• Work item: The data below holds a line containing "else if negb isWildcard then" and a line containing "if bool_decide (newSearchKey"; please quote exactly those two lines and every line between them, and nothing else.

• Entries supplied:
※ ※ ※

(** [findRec]; the nodes of a child slice are never nil, so the nil test
    of the Go function only concerns the root, which [checkTree] covers. *)
Fixpoint findRec (n : Node) (key : gostring) (isWildcard : bool)
    {struct n} : option Node :=
  match n with
  | mkNode nkey nvalue nchildren =>
    let isWildcard := if ContainsRune nkey curlyStart then true else isWildcard in
    let lcp := longestCommonPrefix nkey key in
    if (lcp =? 0) && negb isWildcard then None
    else if negb isWildcard then
      if bool_decide (key = nkey) then Some n
      else if lcp <? length nkey then None
      else
        (fix loop (chs : list Node) : option Node :=
           match chs with
           | [] => None
           | c :: rest =>
               match findRec c (drop lcp key) isWildcard with
               | Some found => Some found
               | None => loop rest
               end
           end) nchildren
    else
      let nodeKeyRem := drop lcp nkey in
      let searchKeyRem := drop lcp key in
      let '(offset1, offset2, isStillWildcard) :=
        getOffsets nodeKeyRem searchKeyRem true in
      if negb (length nodeKeyRem =? offset1) then None
      else
        let newSearchKey := drop offset2 searchKeyRem in
        if bool_decide (newSearchKey = []) then
          if IsLeaf n then Some n else None
        else
          (fix loop (chs : list Node) : option Node :=
             match chs with
             | [] => None
             | ch :: rest =>
                 match findRec ch newSearchKey isStillWildcard with
                 | Some found => Some found
                 | None => loop rest
                 end
             end) nchildren
  end.

(** The child loop of [findRec], as a function of its own. *)
Fixpoint findFirst (chs : list Node) (key : gostring) (isWildcard : bool)
  : option Node :=
  match chs with
  | [] => None
  | c :: rest =>
      match findRec c key isWildcard with
      | Some found => Some found
      | None => findFirst rest key isWildcard
      end
  end.

Definition Find (t : option Tree) (key : gostring) : option FoundNode :=
  match checkTree t, t with
  | Some _, _ | _, None => None
  | None, Some tr =>
      if bool_decide (key = []) then None
      else match root tr with
           | None => None
           | Some r =>
               match findRec r key false with
               | None => None
               | Some n =>
                   match n_value n with
                   | None => None
                   | Some nv =>
                       Some (mkFoundNode (nv_value nv)
                                         (matchParams (nv_params nv) key))
                   end
               end
           end
  end.

(** ** Longest-prefix lookup *)

Fixpoint findLongestMatchRec (n : Node) (key : gostring) {struct n}
  : option Node :=
  match n with
  | mkNode nkey nvalue nchildren =>
    let lcp := longestCommonPrefix nkey key in
    if lcp =? 0 then None
    else if negb (lcp =? length nkey) then None
    else
      let inChildren :=
        (fix loop (chs : list Node) : option Node :=
           match chs with
           | [] => None
           | ch :: rest =>
               match findLongestMatchRec ch (drop lcp key) with
               | Some node => Some node
               | None => loop rest
               end
           end) nchildren in
      match inChildren with
      | Some node => Some node
      | None => if negb (IsLeaf n) then None else Some n
      end
  end.

(** The child loop of [findLongestMatchRec]. *)
Fixpoint findLongestFirst (chs : list Node) (key : gostring) : option Node :=
  match chs with
  | [] => None
  | ch :: rest =>
      match findLongestMatchRec ch key with
      | Some node => Some node
      | None => findLongestFirst rest key
      end
  end.

Definition FindLongestMatch (t : option Tree) (key : gostring)
  : option FoundNode :=
  match checkTree t, t with
  | Some _, _ | _, None => None
  | None, Some tr =>
      if bool_decide (key = []) then None
      else match root tr with
           | None => None
           | Some r =>
               match findLongestMatchRec r key with
               | None => None
               | Some n =>
                   match n_value n with
                   | None => None
                   | Some nv => Some (mkFoundNode (nv_value nv) ∅)
                   end
               end
           end
  end.

(** ** Traversals *)

Fixpoint getAllLeafRec (n : Node) : list Node :=
  match n with
  | mkNode nkey nvalue nchildren =>
    let arr :=
      (fix loop (chs : list Node) (arr : list Node) : list Node :=
         match chs with
         | [] => arr
         | c :: rest =>
             let chArr := getAllLeafRec c in
             loop rest (if 0 <? length chArr then arr ++ chArr else arr)
         end) nchildren [] in
    if IsLeaf n then arr ++ [n] else arr
  end.

Definition GetAllLeaf (t : option Tree) : list Node :=
  match checkTree t, t with
  | Some _, _ | _, None => []
  | None, Some tr =>
      match root tr with
      | None => []
      | Some r => getAllLeafRec r
      end
  end.

Fixpoint getByPredicateRec (n : Node) (fn : Node → bool) : option Node :=
  match n with
  | mkNode nkey nvalue nchildren =>
    if fn n then Some n
    else
      (fix loop (chs : list Node) : option Node :=
         match chs with
         | [] => None
         | ch :: rest =>
             match getByPredicateRec ch fn with
             | Some m => Some m
             | None => loop rest
             end
         end) nchildren
  end.

Definition GetByPredicate (t : option Tree) (fn : Node → bool)
  : option Node :=
  match checkTree t, t with
  | Some _, _ | _, None => None
  | None, Some tr =>
      match root tr with
      | None => None
      | Some r => getByPredicateRec r fn
      end
  end.

End Tree.

Arguments NodeValue : clear implicits.
Arguments Node : clear implicits.
Arguments FoundNode : clear implicits.
Arguments Tree : clear implicits.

※ ※ ※

• Exercise answer:
    else if negb isWildcard then
      if bool_decide (key = nkey) then Some n
      else if lcp <? length nkey then None
      else
        (fix loop (chs : list Node) : option Node :=
           match chs with
           | [] => None
           | c :: rest =>
               match findRec c (drop lcp key) isWildcard with
               | Some found => Some found
               | None => loop rest
               end
           end) nchildren
    else
      let nodeKeyRem := drop lcp nkey in
      let searchKeyRem := drop lcp key in
      let '(offset1, offset2, isStillWildcard) :=
        getOffsets nodeKeyRem searchKeyRem true in
      if negb (length nodeKeyRem =? offset1) then None
      else
        let newSearchKey := drop offset2 searchKeyRem in
        if bool_decide (newSearchKey = []) then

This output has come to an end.